21 Catharina Pijls, weduwe van Wouter van Beeck, verzoekt betaling van 2.204 pond 18 sch.1 als restant van een groter bedrag dat de suppliante tegoed heeft van het land vanwege Volmar van Nieuhoff, luitenant-kolonel van overste Meruwe, waarvan Van Beeck solliciteur was.
HHM zullen moeite doen de in gebreke blijvende provincies hun achterstallen in het consent te laten voldoen. Daaruit kan de suppliante worden betaald.
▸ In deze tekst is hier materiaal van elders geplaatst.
(** C26: what the functional accesses of the network reach.  Of all the flits in it
    [functionalWrite] writes each one in the routers, in the output channels and queues
    of the interfaces and on the links, in this order; [functionalRead] reads the same
    flits and then those in the bridges; neither reaches the flits in the stall queues
    and the trace injection queues of the interfaces.  A write that leaves the packet as
    it is returns the number of flits it reaches whose message it changes, and is
    undefined when one of them has no message, as the flits of a trace do.  The links and
    bridges the network lists have to exist ([valid_links]). *)
Theorem functional_access_flits g p :
  valid_links g →
  functionalWrite wr g p = write_flits (flits_at written g) p ∧
  functionalRead rd g p = read_flits (flits_at readable g) p ∧
  (∀ accepts, (∀ m q, wr m q = (accepts m, q)) →
     Forall (λ f, is_Some (flit_m_msg_ptr f)) (flits_at written g) →
     functionalWrite wr g p =
       Ok (zlen (filter (λ f, accepts <$> flit_m_msg_ptr f = Some true) (flits_at written g)), p)) ∧
  (Exists (λ f, flit_m_msg_ptr f = None) (flits_at written g) →
     functionalWrite wr g p = Err Undefined).
Proof.
  intros Hv. assert (∀ l q, l ∈ m_networklinks g ++ m_networkbridges g →
    read_link rd g l q = rvisit (flit_functionalRead rd) (link_flits g l) (false, q) ∧
    write_link wr g l q = wvisit write_flit (link_flits g l) (0, q)) as Hl.
  { intros l q [b Hb]%Hv. unfold read_link, write_link, link_flits. rewrite Hb.
    split; [apply buffer_read|apply buffer_write]. }
  assert (functionalWrite wr g p = write_flits (flits_at written g) p) as Hw.
  { rewrite written_flits. unfold functionalWrite, write_flits.
    rewrite !write_each_visit, !visit_app.
    rewrite (wvisit_concat _ write_flit (λ ro, router_flits (ro_router ro)))
      by (intros; apply router_write).
    destruct (visit _ _ _ (0, p)) as [[n1 p1]|]; cbn [rbind]; [|done].
    rewrite write_each_visit, visit_app.
    rewrite (wvisit_concat _ write_flit (λ io, ni_flits (io_ni io))) by (intros; apply ni_write).
    destruct (visit _ _ _ (n1, p1)) as [[n2 p2]|]; cbn [rbind]; [|done].
    rewrite write_each_visit. apply wvisit_concat. intros l q Hin. apply Hl.
    apply elem_of_app. by left. }
  rewrite Hw. split_and!; [done| | |].
  - rewrite readable_flits, written_flits. unfold functionalRead, read_flits.
    rewrite <- !app_assoc. rewrite !read_each_visit, !visit_app.
    rewrite (rvisit_concat _ (flit_functionalRead rd) (λ ro, router_flits (ro_router ro)))
      by (intros; apply router_read).
    destruct (visit _ _ _ (false, p)) as [[n1 p1]|]; cbn [rbind]; [|done].
    rewrite read_each_visit, visit_app.
    rewrite (rvisit_concat _ (flit_functionalRead rd) (λ io, ni_flits (io_ni io)))
      by (intros; apply ni_read).
    destruct (visit _ _ _ (n1, p1)) as [[n2 p2]|]; cbn [rbind]; [|done].
    rewrite read_each_visit, visit_app.
    rewrite (rvisit_concat _ (flit_functionalRead rd) (link_flits g) (m_networklinks g)).
    2: { intros l q Hin. apply Hl. apply elem_of_app. by left. }
    destruct (visit _ _ _ (n2, p2)) as [[n3 p3]|]; cbn [rbind]; [|done].
    rewrite read_each_visit. apply rvisit_concat. intros l q Hin. apply Hl.
    apply elem_of_app. by right.
  - intros accepts Ha Hf. unfold write_flits.
    by rewrite (write_flits_count accepts _ 0 p Ha Hf), Z.add_0_l.
  - intros He. unfold write_flits. by apply write_flits_null.
Qed.
(* ===== verification/SimpleSwitch.v ===== *)
(** * Switches of the simple network

    [network/simple/{PerfectSwitch,Throttle,Switch}] and
    [network/simple/routing/WeightBased]: the network model that moves whole messages from
    message buffer to message buffer.  A perfect switch takes messages from its incoming
    buffers and puts them, or copies of them, into the buffers of its output ports; a
    throttle per output port passes them on within the bandwidth of the link.

    The objects share message buffers, and a buffer knows the consumer it wakes: buffers and
    switches live in one state [t], a pointer to a buffer is its index in [buffers], the null
    pointer is [None].  The messages are objects too ([messages]); a [Message.t] holds a
    reference to one.  What a buffer asks of an object outside the network, to wake a
    controller or to call it back, is appended to [requests].

    [random_mt.random(0, 0xff)] of [WeightBased] is an argument.  Of the statistics the
    counters are modelled, the accumulated utilisation, which is floating point, is not. *)

From S2P Require Import Prelude.
From S2P Require Import IntMath.
From S2P Require Import NetDest.
From S2P Require Import Flit.
From S2P Require Import Clocking.
From S2P Require Import MessageBuffer.
From S2P Require Import Network.

#[export] Instance MessageSizeType_eq_dec : EqDecision MessageSizeType.
Proof. solve_decision. Defined.

(** An [int] an expression evaluates to, undefined when it overflows. *)
Definition as_int (x : Z) : result Z :=
  if (- 2 ^ 31 <=? x) && (x <? 2 ^ 31) then Ok x else Err Undefined.

Notation BufferPtr := (option Z) (only parsing).

(** ** Routing by weight *)

Module WeightBased.

Record LinkInfo := mkLinkInfo {
  m_link_id : Z;
  m_routing_entry : NetDest.t;
  m_out_buffers : list BufferPtr;
  m_order : Z;
  m_weight : Z;
}.

(** The parameter [adaptive_routing] and the links in the order they are tried. *)
Record t := mk { adaptive_routing : bool; m_links : list LinkInfo }.

Record RouteInfo := mkRouteInfo { m_destinations : NetDest.t; ri_link_id : Z }.

(** The comparison of the tuples in [sortLinks]. *)
Definition before (a b : LinkInfo) : bool :=
  if m_order a =? m_order b then
    if m_weight a =? m_weight b then m_link_id a <? m_link_id b
    else m_weight a <? m_weight b
  else m_order a <? m_order b.

(** [std::sort]: the link numbers differ, so the order of the result is determined. *)
Fixpoint insert_link (x : LinkInfo) (l : list LinkInfo) : list LinkInfo :=
  match l with
  | [] => [x]
  | y :: l' => if before x y then x :: l else y :: insert_link x l'
  end.

Definition sortLinks (l : list LinkInfo) : list LinkInfo := foldr insert_link [] l.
22 HHM lezen de memorie die op 29 jan. door de aanwezige gedeputeerden van de Admiraliteiten is ingediend. Daarin wordt HHM in overweging gegeven de premies voor veroverde vijandelijke schepen alsmede voor lorrendraaiers die op zee worden aangehaald en waarin door middel van een plakkaat is toegestemd, door middel van een resolutie te matigen. Zij stellen voor de veroveraars van vijandelijke oorlogsschepen voortaan twee derde, en het land betreffende de spillage van kruit en het gevaar van het schip een derde te laten genieten. Van enkele lorrendraaiers zal het land twee derde, en de veroveraars een derde worden toegekend. De Colleges moeten worden aangeschreven de verdeling van de rechtmatige buit te regelen.
Een besluit wordt opgeschort.

23 Jensma en thesaurier Van Goch hebben HHM in de vergadering de inhoud meegedeeld van een brief van Barent Olfertsz. aan de RvS d.d. 's-Hertogenbosch 10 februari. Ackersloot en Gans, gedeputeerden van de provincie Holland, hebben de sleutels gevorderd van het klooster van de abt van Berne, om daarvan, alsmede van hetgene de abdij verder toebehoort in naam van de provincie bezit te nemen. De abt heeft echter geweigerd de sleutels af te geven zonder voorafgaande opdracht van de RvS en hij verzoekt Jensma en Van Goch daarover het oordeel van HHM in te winnen.
Door de gedeputeerden van Holland wordt aangevoerd tot de inbezitneming bevoegd te zijn en daarvoor gegronde redenen te hebben.
HHM besluiten dat de gedeputeerden van Holland hun op schrift gestelde redenen voor onderzoek en advies bij de RvS moeten inleveren. Na inzage door HHM zal hierop worden beschikt. Ondertussen dient de situatie te blijven zoals Ackersloot en Gans die bij aankomst te 's- Hertogenbosch hebben aangetroffen.

24 De gedeputeerden van Holland verklaren hun quote in de 3.400.000 pond aan legerlasten en andere openstaande posten uit 1629 waarom de RvS heeft gevraagd, te hebben betaald.
HHM zullen nadat later alle werkzaamheden zijn neergelegd de RvS verzoeken hierover met de Gecommitteerde Raden van het Zuiderkwartier te overleggen en te onderzoeken of dit waar is, om verwarring hierover in landsbelang te voorkomen.

1 Op 8 aug. en 11 okt. 1629 is sprake van 3.204 pond 18 sch.